From the listing below, set down exactly the lines between the one holding "vk message signature" and the one holding "Definition toy_sig (n", inclusive. No other line is wanted.
** Opening Records supplied block **
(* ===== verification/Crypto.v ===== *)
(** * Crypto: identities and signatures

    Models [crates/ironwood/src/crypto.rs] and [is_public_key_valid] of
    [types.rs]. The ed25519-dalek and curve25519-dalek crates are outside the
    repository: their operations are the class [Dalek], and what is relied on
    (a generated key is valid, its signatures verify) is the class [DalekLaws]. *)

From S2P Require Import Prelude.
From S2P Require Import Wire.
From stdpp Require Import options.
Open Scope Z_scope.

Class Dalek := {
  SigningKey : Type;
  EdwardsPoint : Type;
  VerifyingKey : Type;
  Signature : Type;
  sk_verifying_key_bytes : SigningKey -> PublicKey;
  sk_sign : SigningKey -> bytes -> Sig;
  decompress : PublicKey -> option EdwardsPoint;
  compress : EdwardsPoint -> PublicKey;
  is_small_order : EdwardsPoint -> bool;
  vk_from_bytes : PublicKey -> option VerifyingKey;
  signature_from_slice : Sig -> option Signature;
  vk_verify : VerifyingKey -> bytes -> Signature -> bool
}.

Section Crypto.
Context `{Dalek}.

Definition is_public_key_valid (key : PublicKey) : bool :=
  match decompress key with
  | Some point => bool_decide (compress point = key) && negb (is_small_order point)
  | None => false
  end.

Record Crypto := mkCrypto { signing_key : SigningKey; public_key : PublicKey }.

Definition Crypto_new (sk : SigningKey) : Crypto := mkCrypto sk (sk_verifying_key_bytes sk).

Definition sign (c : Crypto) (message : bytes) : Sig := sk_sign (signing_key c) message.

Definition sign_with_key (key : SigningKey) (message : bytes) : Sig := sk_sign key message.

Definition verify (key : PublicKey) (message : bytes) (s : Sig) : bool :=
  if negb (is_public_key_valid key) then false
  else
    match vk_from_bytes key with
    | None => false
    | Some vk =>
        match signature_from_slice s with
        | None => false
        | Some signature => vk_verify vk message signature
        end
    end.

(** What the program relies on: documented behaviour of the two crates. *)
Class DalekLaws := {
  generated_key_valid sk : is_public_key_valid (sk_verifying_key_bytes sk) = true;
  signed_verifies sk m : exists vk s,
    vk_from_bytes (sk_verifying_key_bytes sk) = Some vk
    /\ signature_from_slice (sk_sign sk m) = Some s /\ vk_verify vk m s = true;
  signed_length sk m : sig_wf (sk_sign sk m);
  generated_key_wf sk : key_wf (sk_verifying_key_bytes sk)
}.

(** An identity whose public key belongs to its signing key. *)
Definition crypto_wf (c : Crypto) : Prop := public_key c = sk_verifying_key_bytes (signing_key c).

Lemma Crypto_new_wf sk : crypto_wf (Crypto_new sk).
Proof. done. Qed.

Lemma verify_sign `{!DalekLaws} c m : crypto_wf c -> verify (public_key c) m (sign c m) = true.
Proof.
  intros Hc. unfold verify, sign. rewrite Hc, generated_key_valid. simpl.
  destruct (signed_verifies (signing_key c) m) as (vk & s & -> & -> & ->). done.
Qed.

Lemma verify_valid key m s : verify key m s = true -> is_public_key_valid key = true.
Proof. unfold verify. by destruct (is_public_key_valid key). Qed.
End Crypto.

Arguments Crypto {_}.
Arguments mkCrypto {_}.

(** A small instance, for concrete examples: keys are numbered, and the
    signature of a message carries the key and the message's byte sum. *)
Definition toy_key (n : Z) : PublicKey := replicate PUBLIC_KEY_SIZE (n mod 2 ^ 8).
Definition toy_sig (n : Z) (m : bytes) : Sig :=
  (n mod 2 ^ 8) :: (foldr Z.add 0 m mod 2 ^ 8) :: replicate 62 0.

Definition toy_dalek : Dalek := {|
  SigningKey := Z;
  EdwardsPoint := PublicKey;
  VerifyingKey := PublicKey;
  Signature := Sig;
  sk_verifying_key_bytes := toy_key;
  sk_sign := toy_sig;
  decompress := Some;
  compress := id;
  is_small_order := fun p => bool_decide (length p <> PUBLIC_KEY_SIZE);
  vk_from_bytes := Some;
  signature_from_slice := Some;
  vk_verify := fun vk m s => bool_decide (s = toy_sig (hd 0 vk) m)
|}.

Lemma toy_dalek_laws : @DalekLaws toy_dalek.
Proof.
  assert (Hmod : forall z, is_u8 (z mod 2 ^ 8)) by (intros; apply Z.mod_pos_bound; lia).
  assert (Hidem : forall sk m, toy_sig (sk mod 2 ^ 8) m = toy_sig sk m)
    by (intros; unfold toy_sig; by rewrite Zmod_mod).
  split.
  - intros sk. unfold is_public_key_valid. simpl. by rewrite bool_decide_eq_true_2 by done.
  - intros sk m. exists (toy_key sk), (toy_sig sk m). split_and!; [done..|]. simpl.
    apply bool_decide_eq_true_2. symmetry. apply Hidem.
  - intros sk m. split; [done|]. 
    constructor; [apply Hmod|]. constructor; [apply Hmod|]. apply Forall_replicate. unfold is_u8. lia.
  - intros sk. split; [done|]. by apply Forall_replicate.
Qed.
** Closing Records supplied block **
■ Task response ■
        | Some signature => vk_verify vk message signature
        end
    end.

(** What the program relies on: documented behaviour of the two crates. *)
Class DalekLaws := {
  generated_key_valid sk : is_public_key_valid (sk_verifying_key_bytes sk) = true;
  signed_verifies sk m : exists vk s,
    vk_from_bytes (sk_verifying_key_bytes sk) = Some vk
    /\ signature_from_slice (sk_sign sk m) = Some s /\ vk_verify vk m s = true;
  signed_length sk m : sig_wf (sk_sign sk m);
  generated_key_wf sk : key_wf (sk_verifying_key_bytes sk)
}.

(** An identity whose public key belongs to its signing key. *)
Definition crypto_wf (c : Crypto) : Prop := public_key c = sk_verifying_key_bytes (signing_key c).

Lemma Crypto_new_wf sk : crypto_wf (Crypto_new sk).
Proof. done. Qed.

Lemma verify_sign `{!DalekLaws} c m : crypto_wf c -> verify (public_key c) m (sign c m) = true.
Proof.
  intros Hc. unfold verify, sign. rewrite Hc, generated_key_valid. simpl.
  destruct (signed_verifies (signing_key c) m) as (vk & s & -> & -> & ->). done.
Qed.

Lemma verify_valid key m s : verify key m s = true -> is_public_key_valid key = true.
Proof. unfold verify. by destruct (is_public_key_valid key). Qed.
End Crypto.

Arguments Crypto {_}.
Arguments mkCrypto {_}.

(** A small instance, for concrete examples: keys are numbered, and the
    signature of a message carries the key and the message's byte sum. *)
Definition toy_key (n : Z) : PublicKey := replicate PUBLIC_KEY_SIZE (n mod 2 ^ 8).
Definition toy_sig (n : Z) (m : bytes) : Sig :=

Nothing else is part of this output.